### Given information ###
(** more nonterminal actions first, then more token actions *)
Definition before (states : list state) (a b : nat) : Prop :=
  stp_nNtAct (stt states b) < stp_nNtAct (stt states a) ∨
  stp_nNtAct (stt states b) = stp_nNtAct (stt states a) ∧ stp_nTknAct (stt states b) ≤ stp_nTknAct (stt states a).

(** The final order of the states: the pass finishes without a failed
    assertion; the states are the same, the start state stays first and the rest
    are ordered by how many nonterminal, then token actions they have; these
    counts are right and the action lists untouched; every state is numbered by
    its position; and [nxstate] cuts off only states that do nothing but reduce,
    as many as there are at the end, never the start state. *)
Theorem ResortStates_correct h :
  resort_pre h →
  ∃ lem' h', ResortStates lem h = Ok (lem', h') ∧
    lem_sorted lem' ≡ₚ lem_sorted lem ∧ head (lem_sorted lem') = head (lem_sorted lem) ∧
    StronglySorted (before (h_states h')) (tail (lem_sorted lem')) ∧
    (∀ i, i ∈ lem_sorted lem → stp_ap (stt (h_states h') i) = stp_ap (stt (h_states h) i) ∧
       stp_nTknAct (stt (h_states h') i) = tkn_actions h (stp_ap (stt (h_states h) i)) ∧
       stp_nNtAct (stt (h_states h') i) = nt_actions h (stp_ap (stt (h_states h) i))) ∧
    (∀ k i, lem_sorted lem' !! k = Some i → stp_statenum (stt (h_states h') i) = Z.of_nat k) ∧
    1 ≤ lem_nxstate lem' ≤ zlen (lem_sorted lem) ∧
    (∀ k i, lem_nxstate lem' ≤ Z.of_nat k → lem_sorted lem' !! k = Some i → stp_autoReduce (stt (h_states h) i) = true) ∧
    (∀ i, 1 < lem_nxstate lem' → lem_sorted lem' !! Z.to_nat (lem_nxstate lem' - 1) = Some i →
       stp_autoReduce (stt (h_states h) i) = false).
Proof.
  intros [Hne Hnd Hlt Hnum Hact]. unfold ResortStates.
  destruct (count_states_spec (lem_sorted lem) h Hnd Hlt Hact) as (h1&->&Hsame&Hlen&_&Hcnt).
  cbn [mbind res_bind]. destruct (lem_sorted lem) as [|s0 rest] eqn:Esort; [done|].
  set (cmp := stateResortCompare (h_states h1)).
  assert (no_ties cmp (qsort cmp rest) = true) as ->.
  { apply NoDup_cons in Hnd as [_ Hnd]. apply no_ties_ok; [by rewrite qsort_perm|].
    intros a b. rewrite !qsort_perm. intros Ha Hb Hab. unfold cmp, stateResortCompare. destruct Hsame as (_&_&Hsn).
    rewrite !Hsn. assert (stp_statenum (stt (h_states h) a) ≠ stp_statenum (stt (h_states h) b))
      by (intros E; apply Hab, Hnum; [by right..|done]).
    repeat case_match; lia. }
  set (sorted := s0 :: qsort cmp rest).
  assert (sorted ≡ₚ s0 :: rest) as Hperm by (unfold sorted; by rewrite qsort_perm).
  assert (NoDup sorted) as Hnds by (by rewrite Hperm).
  destruct (number_states_spec 0 sorted (h_states h1) Hnds) as (_&_&Hns).
  { intros p. rewrite Hperm, Hlen. apply Hlt. }
  assert (∀ i, i ∈ s0 :: rest → ∃ k d, sorted !! k = Some i ∧ stt (number_states 0 sorted (h_states h1)) i =
    upd_statenum (Z.of_nat k) (upd_counts_state (tkn_actions h (stp_ap (stt (h_states h) i)))
      (nt_actions h (stp_ap (stt (h_states h) i))) d (stt (h_states h) i))) as Hst.
  { intros i Hi. destruct (Hcnt i Hi) as [d Hd]. rewrite <- Hperm in Hi. apply list_elem_of_lookup in Hi as [k Hk].
    exists k, d. split; [done|]. by rewrite (Hns k i Hk), Hd. }
  set (states := number_states 0 sorted (h_states h1)) in *.
  destruct (trim_auto_spec states sorted (length sorted)) as (Hx1&Hx2&Hx3); [unfold sorted; cbn [length]; lia|].
  assert (length sorted = length (s0 :: rest)) as Hls by (by rewrite Hperm).
  assert (∀ i k, sorted !! k = Some i → stp_autoReduce (stt states i) = stp_autoReduce (stt (h_states h) i)) as Hauto.
  { intros i k Hk. destruct (Hst i) as (?&?&_&->); [|done]. rewrite <- Hperm. by eapply list_elem_of_lookup_2. }
  eexists _, _. split; [reflexivity|]. cbn [upd_sorted lem_sorted lem_nxstate upd_states h_states].
  fold states. split_and!; [done|done|..].
  - cbn [tail sorted]. assert (StronglySorted (cle cmp) (qsort cmp rest)) as Hs.
    { apply qsort_sorted; unfold cmp, stateResortCompare; intros; repeat case_match; lia. }
    eapply StronglySorted_impl; [|exact Hs]. intros a b Ha Hb.
    assert (∀ c, c ∈ qsort cmp rest → c ∈ s0 :: rest) as Hin by (intros c; rewrite qsort_perm; by right).
    destruct (Hst a (Hin a Ha)) as (ka&da&_&Ea), (Hst b (Hin b Hb)) as (kb&db&_&Eb).
    destruct (Hcnt a (Hin a Ha)) as [da' Ea'], (Hcnt b (Hin b Hb)) as [db' Eb'].
    unfold before, cle, cmp, stateResortCompare. rewrite Ea, Eb, Ea', Eb'. cbn. repeat case_match; lia.
  - intros i Hi. destruct (Hst i Hi) as (k&d&_&->). done.
  - intros k i Hk. rewrite (Hns k i Hk). done.
  - lia.
  - unfold zlen. lia.
  - intros k i Hk Hi. rewrite <- (Hauto i k Hi). apply (Hx2 k i); [|done]. split; [lia|]. by eapply lookup_lt_Some.
  - intros i Hk Hi. rewrite <- (Hauto i _ Hi). apply Hx3; [lia|].
    by replace (trim_auto states sorted (length sorted) - 1)%nat
      with (Z.to_nat (Z.of_nat (trim_auto states sorted (length sorted)) - 1)) by lia.
Qed.
End Resort.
###
Write down every record shown above precisely.

(** more nonterminal actions first, then more token actions *)
Definition before (states : list state) (a b : nat) : Prop :=
  stp_nNtAct (stt states b) < stp_nNtAct (stt states a) ∨
  stp_nNtAct (stt states b) = stp_nNtAct (stt states a) ∧ stp_nTknAct (stt states b) ≤ stp_nTknAct (stt states a).

(** The final order of the states: the pass finishes without a failed
    assertion; the states are the same, the start state stays first and the rest
    are ordered by how many nonterminal, then token actions they have; these
    counts are right and the action lists untouched; every state is numbered by
    its position; and [nxstate] cuts off only states that do nothing but reduce,
    as many as there are at the end, never the start state. *)
Theorem ResortStates_correct h :
  resort_pre h →
  ∃ lem' h', ResortStates lem h = Ok (lem', h') ∧
    lem_sorted lem' ≡ₚ lem_sorted lem ∧ head (lem_sorted lem') = head (lem_sorted lem) ∧
    StronglySorted (before (h_states h')) (tail (lem_sorted lem')) ∧
    (∀ i, i ∈ lem_sorted lem → stp_ap (stt (h_states h') i) = stp_ap (stt (h_states h) i) ∧
       stp_nTknAct (stt (h_states h') i) = tkn_actions h (stp_ap (stt (h_states h) i)) ∧
       stp_nNtAct (stt (h_states h') i) = nt_actions h (stp_ap (stt (h_states h) i))) ∧
    (∀ k i, lem_sorted lem' !! k = Some i → stp_statenum (stt (h_states h') i) = Z.of_nat k) ∧
    1 ≤ lem_nxstate lem' ≤ zlen (lem_sorted lem) ∧
    (∀ k i, lem_nxstate lem' ≤ Z.of_nat k → lem_sorted lem' !! k = Some i → stp_autoReduce (stt (h_states h) i) = true) ∧
    (∀ i, 1 < lem_nxstate lem' → lem_sorted lem' !! Z.to_nat (lem_nxstate lem' - 1) = Some i →
       stp_autoReduce (stt (h_states h) i) = false).
Proof.
  intros [Hne Hnd Hlt Hnum Hact]. unfold ResortStates.
  destruct (count_states_spec (lem_sorted lem) h Hnd Hlt Hact) as (h1&->&Hsame&Hlen&_&Hcnt).
  cbn [mbind res_bind]. destruct (lem_sorted lem) as [|s0 rest] eqn:Esort; [done|].
  set (cmp := stateResortCompare (h_states h1)).
  assert (no_ties cmp (qsort cmp rest) = true) as ->.
  { apply NoDup_cons in Hnd as [_ Hnd]. apply no_ties_ok; [by rewrite qsort_perm|].
    intros a b. rewrite !qsort_perm. intros Ha Hb Hab. unfold cmp, stateResortCompare. destruct Hsame as (_&_&Hsn).
    rewrite !Hsn. assert (stp_statenum (stt (h_states h) a) ≠ stp_statenum (stt (h_states h) b))
      by (intros E; apply Hab, Hnum; [by right..|done]).
    repeat case_match; lia. }
  set (sorted := s0 :: qsort cmp rest).
  assert (sorted ≡ₚ s0 :: rest) as Hperm by (unfold sorted; by rewrite qsort_perm).
  assert (NoDup sorted) as Hnds by (by rewrite Hperm).
  destruct (number_states_spec 0 sorted (h_states h1) Hnds) as (_&_&Hns).
  { intros p. rewrite Hperm, Hlen. apply Hlt. }
  assert (∀ i, i ∈ s0 :: rest → ∃ k d, sorted !! k = Some i ∧ stt (number_states 0 sorted (h_states h1)) i =
    upd_statenum (Z.of_nat k) (upd_counts_state (tkn_actions h (stp_ap (stt (h_states h) i)))
      (nt_actions h (stp_ap (stt (h_states h) i))) d (stt (h_states h) i))) as Hst.
  { intros i Hi. destruct (Hcnt i Hi) as [d Hd]. rewrite <- Hperm in Hi. apply list_elem_of_lookup in Hi as [k Hk].
    exists k, d. split; [done|]. by rewrite (Hns k i Hk), Hd. }
  set (states := number_states 0 sorted (h_states h1)) in *.
  destruct (trim_auto_spec states sorted (length sorted)) as (Hx1&Hx2&Hx3); [unfold sorted; cbn [length]; lia|].
  assert (length sorted = length (s0 :: rest)) as Hls by (by rewrite Hperm).
  assert (∀ i k, sorted !! k = Some i → stp_autoReduce (stt states i) = stp_autoReduce (stt (h_states h) i)) as Hauto.
  { intros i k Hk. destruct (Hst i) as (?&?&_&->); [|done]. rewrite <- Hperm. by eapply list_elem_of_lookup_2. }
  eexists _, _. split; [reflexivity|]. cbn [upd_sorted lem_sorted lem_nxstate upd_states h_states].
  fold states. split_and!; [done|done|..].
  - cbn [tail sorted]. assert (StronglySorted (cle cmp) (qsort cmp rest)) as Hs.
    { apply qsort_sorted; unfold cmp, stateResortCompare; intros; repeat case_match; lia. }
    eapply StronglySorted_impl; [|exact Hs]. intros a b Ha Hb.
    assert (∀ c, c ∈ qsort cmp rest → c ∈ s0 :: rest) as Hin by (intros c; rewrite qsort_perm; by right).
    destruct (Hst a (Hin a Ha)) as (ka&da&_&Ea), (Hst b (Hin b Hb)) as (kb&db&_&Eb).
    destruct (Hcnt a (Hin a Ha)) as [da' Ea'], (Hcnt b (Hin b Hb)) as [db' Eb'].
    unfold before, cle, cmp, stateResortCompare. rewrite Ea, Eb, Ea', Eb'. cbn. repeat case_match; lia.
  - intros i Hi. destruct (Hst i Hi) as (k&d&_&->). done.
  - intros k i Hk. rewrite (Hns k i Hk). done.
  - lia.
  - unfold zlen. lia.
  - intros k i Hk Hi. rewrite <- (Hauto i k Hi). apply (Hx2 k i); [|done]. split; [lia|]. by eapply lookup_lt_Some.
  - intros i Hk Hi. rewrite <- (Hauto i _ Hi). apply Hx3; [lia|].
    by replace (trim_auto states sorted (length sorted) - 1)%nat
      with (Z.to_nat (Z.of_nat (trim_auto states sorted (length sorted)) - 1)) by lia.
Qed.
End Resort.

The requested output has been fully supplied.